Voters have been left with an "unacceptable" level of uncertainty about political parties' positions on the national deficit, with the formerly dominant issue "falling off the radar" of the election debate, a think tank has warned.

The scale of the deficit dominated campaigns in 2010 and 2015, as rival fiscal targets set the framework for a sharply differing visions on spending, taxes and austerity.

But with just four weeks to go to the June 8 election, the Resolution Foundation think tank said that "huge uncertainties" remain about the main parties' fiscal stances - which have scarcely featured in the election debate.

The gap between Conservative and Labour consolidation plans could be as narrow as £7 billion, or as large as £50 billion or more, the foundation said in a report entitled "The Deficit the Election Forgot".

Tories would need to find tax rises or spending cuts totalling £17 billion by 2021/22 to meet their "fiscal objective" to achieve an overall budget surplus by the end of the next Parliament, as set out in Chancellor Philip Hammond's 2016 Charter for Budget Responsibility, said the foundation.

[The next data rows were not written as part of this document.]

(** * Occupancy engine of the grid floorplanning GUI (src/src/main.py)

    Shallow embedding of the parts of [BlockPlacement] that read or write the
    occupancy grid [grid_state], the dictionary [block_objects], the selection
    [selected_blocks] and the persisted placement database.  Rendering
    (canvas items, colours, text, guide lines) is left out; only the
    dictionary lookups it performs, which can raise, are kept. *)

From Stdlib Require Import ZArith List String Ascii Bool Lia Permutation.
Import ListNotations.
Open Scope string_scope.
Open Scope list_scope.
Open Scope Z_scope.

(** ** Python-level effects: a state monad with exceptions.

    A Python exception keeps every mutation made before it was raised, so
    a raised exception carries the state reached at that point. *)

Inductive exn : Type :=
| KeyError      (* missing key of a dict *)
| IndexError    (* list index out of range *)
| ValueError.   (* max() of an empty sequence *)

Inductive Out (S A : Type) : Type :=
| Ok    : A -> S -> Out S A
| Raise : exn -> S -> Out S A.
Arguments Ok {S A} _ _.
Arguments Raise {S A} _ _.

Definition M (S A : Type) : Type := S -> Out S A.

Definition ret {S A} (a : A) : M S A := fun s => Ok a s.
Definition bind {S A B} (m : M S A) (k : A -> M S B) : M S B :=
  fun s => match m s with
           | Ok a s' => k a s'
           | Raise e s' => Raise e s'
           end.
Definition get {S} : M S S := fun s => Ok s s.
Definition put {S} (s : S) : M S unit := fun _ => Ok tt s.
Definition raise {S A} (e : exn) : M S A := fun s => Raise e s.

Declare Scope py_scope.
Delimit Scope py_scope with py.
Notation "x <- m ;; k" := (bind m (fun x => k))
  (at level 61, m at next level, right associativity) : py_scope.
Notation "m ;; k" := (bind m (fun _ => k))
  (at level 61, right associativity) : py_scope.
Open Scope py_scope.

(** [for v in l: body(v)] *)
Fixpoint for_ {S A} (l : list A) (body : A -> M S unit) : M S unit :=
  match l with
  | [] => ret tt
  | v :: l' => body v ;; for_ l' body
  end.

(** [range(a, b)] over integers. *)
Definition zrange (a b : Z) : list Z :=
  map (fun i => a + Z.of_nat i) (seq 0 (Z.to_nat (b - a))).

(** Python's [max] of a non-empty sequence of integers (on the empty one
    Python raises; the callers never reach it, see [new_block]). *)
Definition py_max (l : list Z) : Z :=
  match l with
  | [] => 0
  | v :: r => fold_left Z.max r v
  end.

(** Python list indexing: negative indices count from the end, anything else
    out of range raises [IndexError] (modelled as [None]). *)
Definition py_index (len i : Z) : option Z :=
  if (0 <=? i) && (i <? len) then Some i
  else if (- len <=? i) && (i <? 0) then Some (i + len)
  else None.

(** ** Data model *)

Inductive Orientation : Type := R0 | MX | MY | R180 | R90.

Definition orientation_eqb (a b : Orientation) : bool :=
  match a, b with
  | R0, R0 | MX, MX | MY, MY | R180, R180 | R90, R90 => true
  | _, _ => false
  end.

Definition Cell : Type := (Z * Z)%type.

(** [BlockObject]: [data['cell_name']], [data['x']], [data['y']],
    [data['orientation']] and [block_shape].  [data['shape_ids']] holds
    canvas item handles only and is left out.  [llx_in_canvas] ...
    [ury_in_canvas] are recomputed from [x], [y] and [block_shape] by both
    [__init__] and [update_location], so they are functions here. *)
Record BlockObject : Type := mkBlock {
  cell_name : string;
  data_x : Z;
  data_y : Z;
  orientation : Orientation;
  block_shape : list Cell }.

Definition llx_in_canvas (b : BlockObject) : Z := data_x b.
Definition lly_in_canvas (b : BlockObject) : Z := data_y b.
Definition urx_in_canvas (b : BlockObject) : Z :=
  data_x b + py_max (map fst (block_shape b)).
Definition ury_in_canvas (b : BlockObject) : Z :=
  data_y b + py_max (map snd (block_shape b)).

(** [BlockObject.update_location] *)
Definition update_location (b : BlockObject) (x y : Z) : BlockObject :=
  {| cell_name := cell_name b; data_x := x; data_y := y;
     orientation := orientation b; block_shape := block_shape b |}.

(** [BlockObject.update_orientation]: R0 -> MX -> MY -> R180 -> R90 -> R0. *)
Definition next_orientation (o : Orientation) : Orientation :=
  match o with R0 => MX | MX => MY | MY => R180 | R180 => R90 | R90 => R0 end.

Definition update_orientation (b : BlockObject) : BlockObject :=
  {| cell_name := cell_name b; data_x := data_x b; data_y := data_y b;
     orientation := next_orientation (orientation b);
     block_shape := block_shape b |}.

(** [read_block_config]: [[(dx, dy) for dy in range(height) for dx in range(width)]]. *)
Definition buttons_of (width height : Z) : list Cell :=
  flat_map (fun dy => map (fun dx => (dx, dy)) (zrange 0 width)) (zrange 0 height).

(** Session configuration: grid size and the catalog [SHAPE_BUTTONS]
    (as an association list in the CSV's row order; [SHAPE_COLORS] and
    [SHAPE_PINSIDES] are filled by the same loop with the same keys). *)
Record Cfg : Type := mkCfg {
  GRID_WIDTH : Z;
  GRID_HEIGHT : Z;
  SHAPE_BUTTONS : list (string * list Cell) }.

Fixpoint assoc {A} (k : string) (l : list (string * A)) : option A :=
  match l with
  | [] => None
  | (k', v) :: l' => if String.eqb k k' then Some v else assoc k l'
  end.

(** [grid_state[x][y]]: the grid is always a [GRID_WIDTH]-long list of
    [GRID_HEIGHT]-long lists (built at lines 146, 782 and 808 and only
    assigned cell by cell afterwards); it is modelled as its lookup
    function, [None] outside the grid.  Python's [id(block)] is a [nat]. *)
Definition Grid : Type := Z -> Z -> option nat.

Definition empty_grid : Grid := fun _ _ => None.

(** The interpreter state the engine touches.  [heap] maps [id(obj)] to the
    object: [block_objects] and [selected_blocks] share the objects, so a
    mutation through one is seen through the other. *)
Record St : Type := mkSt {
  grid_state : Grid;
  heap : nat -> BlockObject;
  block_objects : list nat;     (* keys of [self.block_objects], in order *)
  selected_blocks : list nat;   (* keys of [self.selected_blocks], by id *)
  selected_shape : option string;
  next_id : nat }.             (* the id the next new object receives *)

Definition with_grid (st : St) (g : Grid) : St :=
  mkSt g (heap st) (block_objects st) (selected_blocks st) (selected_shape st) (next_id st).
Definition with_heap (st : St) (h : nat -> BlockObject) : St :=
  mkSt (grid_state st) h (block_objects st) (selected_blocks st) (selected_shape st) (next_id st).
Definition with_block_objects (st : St) (l : list nat) : St :=
  mkSt (grid_state st) (heap st) l (selected_blocks st) (selected_shape st) (next_id st).
Definition with_selected (st : St) (l : list nat) : St :=
  mkSt (grid_state st) (heap st) (block_objects st) l (selected_shape st) (next_id st).
Definition with_selected_shape (st : St) (s : option string) : St :=
  mkSt (grid_state st) (heap st) (block_objects st) (selected_blocks st) s (next_id st).

Definition is_some {A} (o : option A) : bool :=
  match o with Some _ => true | None => false end.

(** Python's [==] between an int (or [None]) and an int. *)
Definition opt_eqb (o : option nat) (i : nat) : bool :=
  match o with Some j => Nat.eqb j i | None => false end.

Definition mem (i : nat) (l : list nat) : bool := existsb (Nat.eqb i) l.

Section Engine.

Variable cfg : Cfg.
Local Abbreviation W := (GRID_WIDTH cfg).
Local Abbreviation H := (GRID_HEIGHT cfg).

(** [self.grid_state[x][y] = v] *)
Definition set_cell (x y : Z) (v : option nat) : M St unit :=
  fun st =>
    match py_index W x, py_index H y with
    | Some i, Some j =>
        Ok tt (with_grid st (fun a b =>
                 if (a =? i) && (b =? j) then v else grid_state st a b))
    | _, _ => Raise IndexError st
    end.

(** [self.SHAPE_BUTTONS[name]] (and [SHAPE_COLORS[name]], same keys) *)
Definition lookup_shape (name : string) : M St (list Cell) :=
  match assoc name (SHAPE_BUTTONS cfg) with
  | Some bs => ret bs
  | None => raise KeyError
  end.

(** [self.block_objects[oid]] *)
Definition lookup_block (oid : nat) : M St BlockObject :=
  fun st => if mem oid (block_objects st) then Ok (heap st oid) st
            else Raise KeyError st.

(** Mutation of the object [oid] in place. *)
Definition store (oid : nat) (b : BlockObject) : M St unit :=
  fun st => Ok tt (with_heap st (fun j => if Nat.eqb j oid then b else heap st j)).

(** [BlockObject(cell_name, x, y, block_shape, orientation)]: a fresh object;
    [__init__] takes [max] over the footprint, which raises on an empty one. *)
Definition new_block (name : string) (x y : Z) (shape : list Cell)
    (o : Orientation) : M St nat :=
  fun st =>
    match shape with
    | [] => Raise ValueError st
    | _ :: _ =>
        let oid := next_id st in
        let b := mkBlock name x y o shape in
        Ok oid (mkSt (grid_state st)
                     (fun j => if Nat.eqb j oid then b else heap st j)
                     (block_objects st) (selected_blocks st)
                     (selected_shape st) (S oid))
    end.

(** [self.block_objects[id(obj)] = obj] for a new object *)
Definition register (oid : nat) : M St unit :=
  fun st => Ok tt (with_block_objects st (block_objects st ++ [oid])).

(** [draw_block]: the colour lookup raises [KeyError] for a name absent from
    the catalog; then every footprint cell is marked with the block's id. *)
Definition draw_block (oid : nat) : M St unit :=
  st <- get ;;
  let b := heap st oid in
  _ <- lookup_shape (cell_name b) ;;
  for_ (block_shape b) (fun '(dx, dy) =>
    set_cell (data_x b + dx) (data_y b + dy) (Some oid)).

(** [draw]: redraws every block of [self.block_objects] (grid lines and
    guide lines are rendering only). *)
Definition draw : M St unit :=
  st <- get ;;
  for_ (block_objects st) draw_block.

(** The body of [is_legal_location] once the footprint is looked up. *)
Definition legal_cells (g : Grid) (x y : Z) (bs : list Cell) : bool :=
  forallb (fun '(dx, dy) =>
    let grid_x := x + dx in
    let grid_y := y + dy in
    negb ((grid_x <? 0) || (grid_x >=? W) || (grid_y <? 0) || (grid_y >=? H)
          || is_some (g grid_x grid_y))) bs.

(** [is_legal_location(x, y, shape, warning)] *)
Definition is_legal_location (x y : Z) (shape : string) : M St bool :=
  bs <- lookup_shape shape ;;
  st <- get ;;
  ret (legal_cells (grid_state st) x y bs).

(** [select_shape]: clicking a catalog button. *)
Definition select_shape (shape : string) : M St unit :=
  st <- get ;; put (with_selected_shape st (Some shape)).

(** [canvas_operations] in mode "Place", at grid cell [(x, y)]. *)
Definition place_click (x y : Z) : M St unit :=
  if (x >? W) || (y >? H) then ret tt else
  st <- get ;;
  match selected_shape st with
  | None => ret tt
  | Some shape =>
      if String.eqb shape "" then ret tt else
      ok <- is_legal_location x y shape ;;
      if negb ok then ret tt else
      bs <- lookup_shape shape ;;
      oid <- new_block shape x y bs R0 ;;
      draw_block oid ;;
      register oid
  end.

But the party's "fiscal mandate" to reduce cyclically adjusted borrowing below 2% of GDP by 2020/21 - set out in the same document - would allow for £30 billion of fiscal loosening by the end of the next Parliament, granting the Chancellor substantial leeway to be generous.

Meanwhile, the foundation said that Labour's "fiscal credibility rule" of a current budget balance in five years would allow John McDonnell to loosen the current budget plans by up to £37 billion by 2021/22.

This would provide a Labour chancellor with "more than enough" flexibility to cancel departmental spending cuts of £3.5 billion and welfare cuts of £8 billion, announced by the Government but not yet implemented, said the think tank.

But it warned that using up all this headroom would result in a slower reduction in debt than currently projected.

Matt Whittaker, chief economist at the Resolution Foundation, said: "Labour and the Conservatives went into the 2015 election with fiscal plans that were £30 billion apart.

"Two years on, the uncertainty surrounding their plans means that gap could have narrowed to just £7 billion, or widened to over £50 billion.

"This scale of uncertainty is unacceptable - voters deserve more clarity than they're currently getting from the main political parties.